The core of the paper is the "Cogito ex Machina" architecture, which proposes a structured pipeline to transform raw audiovisual data into formal, machine-readable knowledge:

  1. Stage 1: Multi-Modal Perception: Deconstructs the film into its fundamental streams (visual, auditory, textual) to extract low-level features using tools like YOLO for object detection and Whisper for speech-to-text transcription.
  2. Stage 2: Semantic Abstraction: Elevates the perceptual data into high-level concepts. This involves using Natural Language Understanding (NLU) to analyze dialogue and Visual-Linguistic Models (VLMs) to generate rich descriptions of scenes, forming a set of candidate semantic facts.
  3. Stage 3: Cognitive Reasoning and Inference: Validates and enriches these facts by fusing information from different modalities and using a pre-existing knowledge base (an ontology) to perform logical inference and entity linking.

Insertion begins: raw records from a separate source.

(** * Overlay engine of bot_nl.py: notary_replace_amount_pdf_purepy

    A shallow embedding of the PDF amount/date substitution routine
    [notary_replace_amount_pdf_purepy] of [src/bot_nl.py], together with
    the helpers it relies on ([parse_money], [now_nl_date]), the money
    formatter [fmt_eur], the typesetter of the mandate ([Typesetter.para],
    [Typesetter.kv]) and the asset lookup [asset_path].

    Modelling conventions.
    - A Python [str] is a list of Unicode code points ([text]); [len] is
      [length].  The classes [\d], [\w] and [\s] are those of Python 3.11
      (Unicode 14.0) on every code point; [str.upper] is taken on the
      letters a-z.
    - Python floats that carry coordinates and sizes are exact rationals
      ([Q]); equalities between computed coordinates are stated with [==].
    - The amount is a binary64 [float], given by sign, mantissa and
      exponent; [float(Decimal)] rounds to the nearest float and the
      format [.2f] rounds the exact value of the float to the nearest
      number of cents, ties to even in both.
    - Exceptions are values of [result]; [Raise e] is a raised exception.
    - The regular expressions are values of [regex], run by a greedy
      backtracking matcher [rx] that follows Python's [re] on the
      constructs the patterns use.
    - The loop [while words:] of [Typesetter.para] need not end: its model
      takes a bound on the number of rounds and yields [None] when the
      bound is reached with words left.
    - [pdfmetrics.stringWidth] and the file system are parameters.
    - [page.merge_page] stacks the content of the overlay page on the page
      inside a clip to the box of the overlay page ([OpClipped]). *)

From Stdlib Require Import NArith ZArith QArith Qminmax Lqa Ascii String.
From stdpp Require Import base list sorting gmap strings.

Local Open Scope N_scope.

(** ** Text as code points *)

Abbreviation cp := N.
Abbreviation text := (list N).

Definition byte_codes (s : string) : list N :=
  (λ a, N_of_ascii a) <$> list_ascii_of_string s.

(** UTF-8 decoding of a source literal (1, 2 and 3 byte sequences). *)
Fixpoint utf8_decode (bs : list N) : text :=
  match bs with
  | [] => []
  | b0 :: rest =>
    if b0 <? 128 then b0 :: utf8_decode rest
    else if b0 <? 224 then
      match rest with
      | b1 :: r => ((b0 - 192) * 64 + (b1 - 128)) :: utf8_decode r
      | [] => []
      end
    else
      match rest with
      | b1 :: b2 :: r =>
        ((b0 - 224) * 4096 + (b1 - 128) * 64 + (b2 - 128)) :: utf8_decode r
      | _ => []
      end
  end.

Definition u (s : string) : text := utf8_decode (byte_codes s).

Definition EURO : cp := 8364.
Definition SPACE : cp := 32.
Definition DOT : cp := 46.
Definition COMMA : cp := 44.
Definition MINUS : cp := 45.
Definition PLUS : cp := 43.
Definition LETTER_X : cp := 88.
Definition NEWLINE : cp := 10.
Definition UNDERSCORE : cp := 95.

Definition between (lo hi c : N) : bool := (lo <=? c) && (c <=? hi).

(** The digits zero of Unicode 14.0 (general category Nd, the table of
    Python 3.11): the nine code points after each of them are the digits
    one to nine of the same script. *)
Definition digit_zeros : list N :=
  [
    48; 1632; 1776; 1984; 2406; 2534; 2662; 2790; 2918; 3046; 3174; 3302; 3430; 3558;
    3664; 3792; 3872; 4160; 4240; 6112; 6160; 6470; 6608; 6784; 6800; 6992; 7088; 7232;
    7248; 42528; 43216; 43264; 43472; 43504; 43600; 44016; 65296; 66720; 68912; 69734;
    69872; 69942; 70096; 70384; 70736; 70864; 71248; 71360; 71472; 71904; 72016; 72784;
    73040; 73120; 92768; 92864; 93008; 120782; 120792; 120802; 120812; 120822; 123200;
    123632; 125264; 130032 ].

(** [\d] on a [str], which is also [str.isdecimal] and what [Decimal]
    reads as a digit. *)
Definition is_digit (c : cp) : bool := existsb (λ z, between z (z + 9) c) digit_zeros.
Arguments is_digit : simpl never.

(** The digit zero of the script of [c]. *)
Fixpoint zero_of (zeros : list N) (c : cp) : N :=
  match zeros with
  | [] => c
  | z :: zeros' => if between z (z + 9) c then z else zero_of zeros' c
  end.

(** [\s] and [str.isspace]. *)
Definition is_space (c : cp) : bool :=
  between 9 13 c || between 28 32 c || (c =? 133) || (c =? 160)
  || (c =? 5760) || between 8192 8202 c || (c =? 8232) || (c =? 8233)
  || (c =? 8239) || (c =? 8287) || (c =? 12288).

(** [[A-Z]] *)
Definition is_AZ (c : cp) : bool := between 65 90 c.
Definition is_az (c : cp) : bool := between 97 122 c.
(** C9: an import call never raises: a failure ends up in the status
    message only.  When the call ends with a failure message, whatever the
    kind of archive, the craft is as before but for that message, and the
    groups the call has appended to the live list are complete groups for
    the first descriptors of the galaxy manifest, each bearing the name
    and holding every body of its descriptor; a planet or system archive,
    as an unreadable one, has appended none.  The group being built when
    the failure occurs is not in the list. *)
Theorem failed_import_publishes_only_complete_groups `{E : PyEnv}
    (file : entry) (w : World) :
  let out := load_editor_zip (Some file) w in
  fst out = Ok tt
  /\ (reports_failure (Saucer.ui_message (player (snd out))) ->
      Saucer.set_ui_message (Saucer.ui_message (player (snd out))) (player w)
      = player (snd out)
      /\ exists n gs,
           custom_systems (snd out) = custom_systems w ++ gs
           /\ Forall2 complete_group (take n (galaxy_descriptors file)) gs
           /\ (assoc "galaxy_data.json"
                     (match file with EZip files => files | _ => [] end) = None ->
               gs = [])).
Proof.
  assert (Hclash : forall m, reports_success m -> reports_failure m -> False).
  { intros m (name & [-> | [-> | ->]]) [H | [e H]]; discriminate H. }
  assert (Hnone : exists (n : nat) (gs : list SolarSystem.t),
              custom_systems w = custom_systems w ++ gs
              /\ Forall2 complete_group (take n (galaxy_descriptors file)) gs
              /\ (assoc "galaxy_data.json"
                     (match file with EZip files => files | _ => [] end) = None ->
                  gs = [])).
  { exists 0%nat, []. rewrite app_nil_r.
    split; [reflexivity|]. split; [constructor | reflexivity]. }
  cbv zeta. unfold load_editor_zip, try_except.
  destruct (bind _ _ w) as [r w1] eqn:Hbody.
  apply bind_inv in Hbody as [(z & w0 & Hopen & Hbody) | (e & Hopen & ->)];
    apply lift_inv in Hopen as [Hopen Hsame]; subst.
  2: { cbn. split; [reflexivity|]. intros _. split; [now destruct (player w)|].
       exact Hnone. }
  destruct file as [| files | | |]; try discriminate Hopen.
  cbn [open_zip] in Hopen. injection Hopen as ->.
  unfold has_file in Hbody.
  destruct (assoc "galaxy_data.json" files) as [g|] eqn:Hg.
  - apply load_galaxy_publishes in Hbody as [(n & gs & L & Hall) Hr].
    destruct r as [[]|e].
    + cbn [fst snd]. split; [reflexivity|]. intros Hfail.
      destruct Hr as [Hs _]. destruct (Hclash _ Hs Hfail).
    + cbn [fst snd set_ui_message modify player custom_systems
           Saucer.ui_message Saucer.set_ui_message].
      split; [reflexivity|]. intros _. rewrite Hr.
      split; [reflexivity|]. exists n, gs.
      split; [assumption|]. split; [assumption | discriminate].
  - assert (Hlast : publishes_last
              (if match assoc "system_data.json" files with
                  | Some _ => true | None => false end
               then load_solar_system files
               else if match assoc "planet_data.json" files with
                       | Some _ => true | None => false end
                    then load_single_planet files
                    else set_ui_message MsgUnknownFormat) \/
            (r, w1) = set_ui_message MsgUnknownFormat w).
    { destruct (assoc "system_data.json" files);
        [left; apply load_solar_system_last|].
      destruct (assoc "planet_data.json" files);
        [left; apply load_single_planet_last|].
      right. now rewrite Hbody. }
    destruct Hlast as [Hlast | Hunknown].
    + specialize (Hlast _ _ _ Hbody). destruct r as [[]|e].
      * cbn [fst snd]. split; [reflexivity|]. intros Hfail.
        destruct (Hclash _ Hlast Hfail).
      * destruct Hlast as [P L].
        cbn [fst snd set_ui_message modify player custom_systems
             Saucer.ui_message Saucer.set_ui_message].
        split; [reflexivity|]. intros _. rewrite P, L.
        split; [reflexivity | exact Hnone].
    + injection Hunknown as -> ->.
      cbn [fst snd set_ui_message modify player custom_systems
           Saucer.ui_message Saucer.set_ui_message].
      split; [reflexivity|]. intros _. split; [reflexivity | exact Hnone].
Qed.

  4. Stage 4: Knowledge Base Integration: Permanently assimilates the new, validated axioms into a formal knowledge graph using technologies like RDF and OWL.

A key methodological strength highlighted in the paper is the proposed use of densely annotated datasets, specifically MovieGraphs, as a ground truth. This allows for the quantitative evaluation and supervised training of the system's abstraction and reasoning capabilities (Stages 2 and 3).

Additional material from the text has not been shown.